Intuimos desde el principio, que Ana se quedará en Tarija y que la casa donde vivió hasta su adolescencia la atrapará afectivamente, pero lo que no sabemos es cómo transcurre ese itinerario de reconciliación con el pasado y cómo se produce su propia redención. Como en toda historia de ficción que se respete, no importa tanto lo que se cuenta sino cómo se cuenta. Y los méritos de la película de Carina Oroza están precisamente en esa manera de contar lo que comenzó como un testimonio familiar.
La estructura de montaje temporal en paralelo funciona de manera eficiente (como vimos antes en “Cuando los hombres quedan solos” (2018) de Fernando Martínez y Viviana Saavedra). Hay dos artífices para que ello ocurra: el editor de imagen y sonido, y coproductor Ramiro Fierro, y el director de fotografía Ernesto Fernández Tellería. Mientras el plano del presente está narrado en vivos colores, el eje del pasado acentúa las sombras y los colores fríos en la imagen.

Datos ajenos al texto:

Lemma secantLoop_postcondition
    (tolerance : float) (f : float -> M (float * bool)) :
  forall (fuel : nat) (prev fprev cur fcur : float) (l : list call)
         (x : float) (ok : bool),
    (exists lp, f prev = (lp, Ret (fprev, true))) ->
    (exists lc, f cur = (lc, Ret (fcur, true))) ->
    secantLoop fuel tolerance f prev fprev cur fcur = (l, Ret (x, ok)) ->
    if ok then
      exists prev lp fprev cur lc fcur,
        f prev = (lp, Ret (fprev, true))
        /\ f cur = (lc, Ret (fcur, true))
        /\ x = cur - fcur * (prev - cur) / (fprev - fcur)
        /\ (abs (fcur * (prev - cur) / (fprev - fcur)) <=? tolerance) = true
    else
      x = 0 /\ exists next ln fnext, f next = (ln, Ret (fnext, false)).
Proof.
  induction fuel as [|fuel IH]; intros prev fprev cur fcur l x ok Hp Hc H;
    [discriminate|].
  cbn [secantLoop] in H.
  destruct (abs (fcur * (prev - cur) / (fprev - fcur)) <=? tolerance) eqn:Et.
  - apply ret_inv in H. destruct H as [H _]. injection H as <- <-.
    destruct Hp as (lp & Hp). destruct Hc as (lc & Hc).
    exists prev, lp, fprev, cur, lc, fcur. auto.
  - apply bind_inv in H. destruct H as (l1 & [fnext ok1] & l2 & Hn & H & ->).
    destruct ok1; cbn [negb] in H.
    + eapply IH; [exact Hc| |exact H]. exists l1. exact Hn.
    + apply ret_inv in H. destruct H as [H _]. injection H as <- <-.
      split; [reflexivity|]. eexists; eexists; eexists; exact Hn.
Qed.

(** X25: when [SecantRoot1D] returns [(x, true)], [x] is one secant step from
    two points where the function was defined, and that step was at most the
    tolerance in absolute value; when it returns [(x, false)], [x] is 0 and
    the function was not defined at some point tried. *)
Theorem SecantRoot1D_postcondition
    (fuel : nat) (x0 x1 tolerance : float) (f : float -> M (float * bool))
    (l : list call) (x : float) (ok : bool) :
  SecantRoot1D fuel x0 x1 tolerance f = (l, Ret (x, ok)) ->
  if ok then
    exists prev lp fprev cur lc fcur,
      f prev = (lp, Ret (fprev, true))
      /\ f cur = (lc, Ret (fcur, true))
      /\ x = cur - fcur * (prev - cur) / (fprev - fcur)
      /\ (abs (fcur * (prev - cur) / (fprev - fcur)) <=? tolerance) = true
  else
    x = 0 /\ exists next ln fnext, f next = (ln, Ret (fnext, false)).
Proof.
  unfold SecantRoot1D. intros H.
  apply bind_inv in H. destruct H as (l1 & [fprev ok1] & l2 & Hp & H & ->).
  destruct ok1; cbn [negb] in H.
  - apply bind_inv in H. destruct H as (l3 & [fcur ok2] & l4 & Hc & H & ->).
    destruct ok2; cbn [negb] in H.
    + eapply (secantLoop_postcondition tolerance f fuel x0 fprev x1 fcur);
        [exists l1; exact Hp|exists l3; exact Hc|exact H].
    + apply ret_inv in H. destruct H as [H _]. injection H as <- <-.
      split; [reflexivity|]. eexists; eexists; eexists; exact Hc.
  - apply ret_inv in H. destruct H as [H _]. injection H as <- <-.
    split; [reflexivity|]. eexists; eexists; eexists; exact Hp.
Qed.

Lemma SecantRoot1D_postcondition_witness :
  match SecantRoot1D 10 1 2 0.0009765625 squareMinus2 with
  | (l, Ret (x, ok)) =>
      (ok = true /\ (abs (x * x - 2) <? 0.0009765625) = true)
      /\ (if ok then
            exists prev lp fprev cur lc fcur,
              squareMinus2 prev = (lp, Ret (fprev, true))
              /\ squareMinus2 cur = (lc, Ret (fcur, true))
              /\ x = cur - fcur * (prev - cur) / (fprev - fcur)
              /\ (abs (fcur * (prev - cur) / (fprev - fcur)) <=? 0.0009765625) = true
          else
            x = 0
            /\ exists next ln fnext, squareMinus2 next = (ln, Ret (fnext, false)))
  | _ => False
  end.
Proof.
  destruct (SecantRoot1D 10 1 2 0.0009765625 squareMinus2)
    as [l [[x ok]| |]] eqn:E; try (vm_compute in E; discriminate).
  split.
  - vm_compute in E. injection E as _ <- <-. split; vm_compute; reflexivity.
  - exact (SecantRoot1D_postcondition _ _ _ _ _ _ _ _ E).
Defined.

(** ** The implicit steppers *)

(** X26: a successful [NextStep(h)] of the implicit Euler stepper moves the
    time by the stepper's own [step], whatever [h] is; it replaces component
    0 of the value and keeps the others, and the point returned is the new
    current point.  A failed one leaves the stepper as it was. *)
Theorem implicitEuler_NextStep_moves_by_step
    (fuel : nat) (h : float) (s s' : implicitEulerStepper.t)
    (l : list call) (r : option Point) :
  implicitEulerStepper.NextStep fuel h s = (l, Ret (r, s')) ->
  match r with
  | Some p =>
      implicitEulerStepper.current s' = p
      /\ Time p = Time (implicitEulerStepper.current s) + implicitEulerStepper.step s
      /\ length (Value p) = length (Value (implicitEulerStepper.current s))
      /\ tl (Value p) = tl (Value (implicitEulerStepper.current s))
      /\ implicitEulerStepper.step s' = implicitEulerStepper.step s
      /\ implicitEulerStepper.f s' = implicitEulerStepper.f s
  | None => s' = s
  end.
Proof.
  unfold implicitEulerStepper.NextStep. intros H.
  apply bind_inv in H. destruct H as (l1 & value & l2 & _ & H & ->).
  apply bind_inv in H. destruct H as (l3 & x0 & l4 & _ & H & ->).
  apply bind_inv in H. destruct H as (l5 & [result0 ok] & l6 & _ & H & ->).
  destruct ok; cbn [negb] in H.
  - apply bind_inv in H. destruct H as (l7 & v & l8 & Hv & H & ->).
    apply lift_inv in Hv. destruct Hv as [Hv _].
    apply ret_inv in H. destruct H as [H _]. injection H as <- <-.
    cbn. repeat split.
    + exact (store_length _ _ _ _ Hv).
    + destruct (Value (implicitEulerStepper.current s)) as [|y rest]; [discriminate|].
      cbn in Hv. injection Hv as <-. reflexivity.
  - apply ret_inv in H. destruct H as [H _]. injection H as <- <-. reflexivity.
Qed.

Lemma implicitEuler_NextStep_moves_by_step_witness :
  let s := implicitEulerMethod.Forward
             (implicitEulerMethod.mk decayDy 0.25 0.0009765625) decay in
  match implicitEulerStepper.NextStep 10 0.5 s with
  | (l, Ret (Some p, s')) =>
      implicitEulerStepper.current s' = p
      /\ Time p = 0 + 0.25
      /\ length (Value p) = 1%nat
      /\ tl (Value p) = []
      /\ implicitEulerStepper.step s' = 0.25
      /\ implicitEulerStepper.f s' = implicitEulerStepper.f s
  | _ => False
  end.
Proof.
  intros s.
  destruct (implicitEulerStepper.NextStep 10 0.5 s) as [l [[[p|] s']| |]] eqn:E;
    try (vm_compute in E; discriminate).
  exact (implicitEuler_NextStep_moves_by_step 10 0.5 s s' l (Some p) E).
Defined.

(** X27: a successful [NextStep(h)] of the trapezium stepper moves the time
    by the stepper's own [step], whatever [h] is; it replaces component 0 of
    the value and keeps the others, and the point returned is the new
    current point.  A failed one leaves the stepper as it was. *)
Theorem trapezium_NextStep_moves_by_step
    (fuel : nat) (h : float) (s s' : trapeziumStepper.t)
    (l : list call) (r : option Point) :
  trapeziumStepper.NextStep fuel h s = (l, Ret (r, s')) ->
  match r with
  | Some p =>
      trapeziumStepper.current s' = p
      /\ Time p = Time (trapeziumStepper.current s) + trapeziumStepper.step s
      /\ length (Value p) = length (Value (trapeziumStepper.current s))
      /\ tl (Value p) = tl (Value (trapeziumStepper.current s))
      /\ trapeziumStepper.step s' = trapeziumStepper.step s
      /\ trapeziumStepper.f s' = trapeziumStepper.f s
  | None => s' = s
  end.
Proof.
  unfold trapeziumStepper.NextStep. intros H.
  apply bind_inv in H. destruct H as (l1 & x0 & l2 & _ & H & ->).
  apply bind_inv in H. destruct H as (l3 & [pv ok0] & l4 & _ & H & ->).
  destruct ok0; cbn [negb] in H.
  - apply bind_inv in H. destruct H as (l5 & x1 & l6 & _ & H & ->).
    apply bind_inv in H. destruct H as (l7 & pv0 & l8 & _ & H & ->).
    apply bind_inv in H. destruct H as (l9 & x2 & l10 & _ & H & ->).
    apply bind_inv in H. destruct H as (l11 & [result0 ok] & l12 & _ & H & ->).
    destruct ok; cbn [negb] in H.
    + apply bind_inv in H. destruct H as (l13 & v & l14 & Hv & H & ->).
      apply lift_inv in Hv. destruct Hv as [Hv _].
      apply ret_inv in H. destruct H as [H _]. injection H as <- <-.
      cbn. repeat split.
      * exact (store_length _ _ _ _ Hv).
      * destruct (Value (trapeziumStepper.current s)) as [|y rest]; [discriminate|].
        cbn in Hv. injection Hv as <-. reflexivity.
    + apply ret_inv in H. destruct H as [H _]. injection H as <- <-. reflexivity.
  - apply ret_inv in H. destruct H as [H _]. injection H as <- <-. reflexivity.
Qed.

La casa-hacienda donde se filmó el largometraje es un espacio bucólico que lo mismo sirve para recrear el miedo y la violencia de la dictadura, que los momentos de armonía familiar. Es un espacio ideal para que se desarrollen las relaciones entre las mujeres protagonistas, una casa con frutales y viñedos que se extienden hacia el rio, un río que en 25 años se ha secado (como ha sucedido en la realidad con tantos ríos en Bolivia), una metáfora del país que se deteriora gradualmente en su naturaleza y en sus valores.
Otra de las fortalezas del filme es la dirección de actores: Ana en sus dos versiones temporales, adulta y niña, (interpretadas respectivamente por Piti Campos y Arwen Delaine, ambas muy buenas), el extraordinario Mondacca (Nicolás, guardián de la memoria y de la ética), Alejandra Lanza (la tía que lleva por adentro la procesión) y Cristian Mercado (el capitán). Sin embargo, frente a actores tan profesionales, algunas escenas resultan caricaturizadas por la sobreactuación de actores secundarios con menos oficio en el cine, que tienden a hacer la parodia de sí mismos.
Las canciones compuestas para el personaje de la tía constituyen otro aspecto narrativo esencial en la historia, de hecho, contribuyen a completar el rompecabezas de Ana como si la vieja guitarra hubiera comenzado a hablarle. Frente a ese plano musical perfectamente integrado en el relato, la música incidental (especialmente cuando se trata de violines en pleno diálogo entre dos personajes), resulta a ratos discordante, sobre todo cuando ocupa el primer plano en detrimento de la imagen. Me ha pasado otras veces cuando el volumen de la música de pronto me saca de mi estado de concentración.
Rara vez he publicado un comentario antes del estreno comercial de una película, pero creo que pandemia de por medio, la obra merece despertar el interés de su público potencial y preparar el terreno para su exhibición en salas de cine.